(Dataset entries)
Lemma mul_odd_inj k k' x y : inverse_pair k k' -> in_u64 x -> in_u64 y -> u64 (x * k) = u64 (y * k) -> x = y.
Proof.
  unfold inverse_pair, u64, in_u64. intros Hk Hx Hy H. rewrite <- (Z.mod_small x 18446744073709551616), <- (Z.mod_small y 18446744073709551616) by done.
  assert (forall z, z mod 18446744073709551616 = (z * k mod 18446744073709551616 * k') mod 18446744073709551616) as Hinv.
  { intros z. rewrite Z.mul_mod_idemp_l, <- Z.mul_assoc by lia. rewrite <- Z.mul_mod_idemp_r, Hk, Z.mul_1_r by lia. done. }
  by rewrite (Hinv x), (Hinv y), H.
Qed.

Lemma lxor_inj_r a x y : Z.lxor a x = Z.lxor a y -> x = y.
Proof. intros H. apply (f_equal (Z.lxor a)) in H. by rewrite <- !Z.lxor_assoc, !Z.lxor_nilpotent, !Z.lxor_0_l in H. Qed.
Lemma lxor_inj_l a x y : Z.lxor x a = Z.lxor y a -> x = y.
Proof. rewrite !(Z.lxor_comm _ a). apply lxor_inj_r. Qed.

Lemma rotl64_testbit x k j : in_u64 x -> 0 < k < 64 -> 0 <= j < 64 ->
  Z.testbit (rotl64 x k) j = Z.testbit x (if j <? k then j + 64 - k else j - k).
Proof.
  intros Hx Hk Hj. unfold rotl64. rewrite Z.lor_spec, u64_testbit by lia. rewrite Z.shiftr_spec, (proj2 (Z.ltb_lt j 64)) by lia.
  simpl. destruct (Z.ltb_spec j k).
  - rewrite Z.shiftl_spec_low by lia. simpl. f_equal. lia.
  - rewrite Z.shiftl_spec by lia. rewrite (testbit_high x (j + (64 - k))), orb_false_r by (done || lia). done.
Qed.

Lemma in_u64_rotl64 x k : in_u64 x -> 0 <= k <= 64 -> in_u64 (rotl64 x k).
Proof. intros. unfold rotl64. apply in_u64_lor; [apply in_u64_u64|]. apply in_u64_shiftr; [done|lia]. Qed.

Lemma rotl64_inj x y k : in_u64 x -> in_u64 y -> 0 < k < 64 -> rotl64 x k = rotl64 y k -> x = y.
Proof.
  intros Hx Hy Hk H. apply u64_ext; [done..|]. intros j Hj.
  pose proof (f_equal (fun z => Z.testbit z (if j + k <? 64 then j + k else j + k - 64)) H) as Hb. simpl in Hb.
  rewrite !rotl64_testbit in Hb by (done || destruct (Z.ltb_spec (j + k) 64); lia).
  destruct (Z.ltb_spec (j + k) 64); [rewrite (proj2 (Z.ltb_ge _ _)) in Hb by lia|rewrite (proj2 (Z.ltb_lt _ _)) in Hb by lia];
    [by replace (j + k - k) with j in Hb by lia|by replace (j + k - 64 + 64 - k) with j in Hb by lia].
Qed.

Lemma mix_inverse : inverse_pair 11400714819323198485 17428512612931826493.
Proof. reflexivity. Qed.

Lemma in_u64_mix h x : in_u64 (mix h x).
Proof. apply in_u64_rotl64; [apply in_u64_u64|lia]. Qed.

Lemma mix_inj h h' x x' : in_u64 h -> in_u64 h' -> in_u64 x -> in_u64 x' -> mix h x = mix h' x' -> Z.lxor h x = Z.lxor h' x'.
Proof.
  intros Hh Hh' Hx Hx' H. apply rotl64_inj in H; [|apply in_u64_u64..|lia].
  apply (mul_odd_inj _ _ _ _ mix_inverse) in H; [done|by apply in_u64_lxor..].
Qed.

About this exercise. Set down, unchanged, the line that contains "Lemma mix_inverse : inverse_pair" together with every later line in the records, through the last one.

Written solution.
Lemma mix_inverse : inverse_pair 11400714819323198485 17428512612931826493.
Proof. reflexivity. Qed.

Lemma in_u64_mix h x : in_u64 (mix h x).
Proof. apply in_u64_rotl64; [apply in_u64_u64|lia]. Qed.

Lemma mix_inj h h' x x' : in_u64 h -> in_u64 h' -> in_u64 x -> in_u64 x' -> mix h x = mix h' x' -> Z.lxor h x = Z.lxor h' x'.
Proof.
  intros Hh Hh' Hx Hx' H. apply rotl64_inj in H; [|apply in_u64_u64..|lia].
  apply (mul_odd_inj _ _ _ _ mix_inverse) in H; [done|by apply in_u64_lxor..].
Qed.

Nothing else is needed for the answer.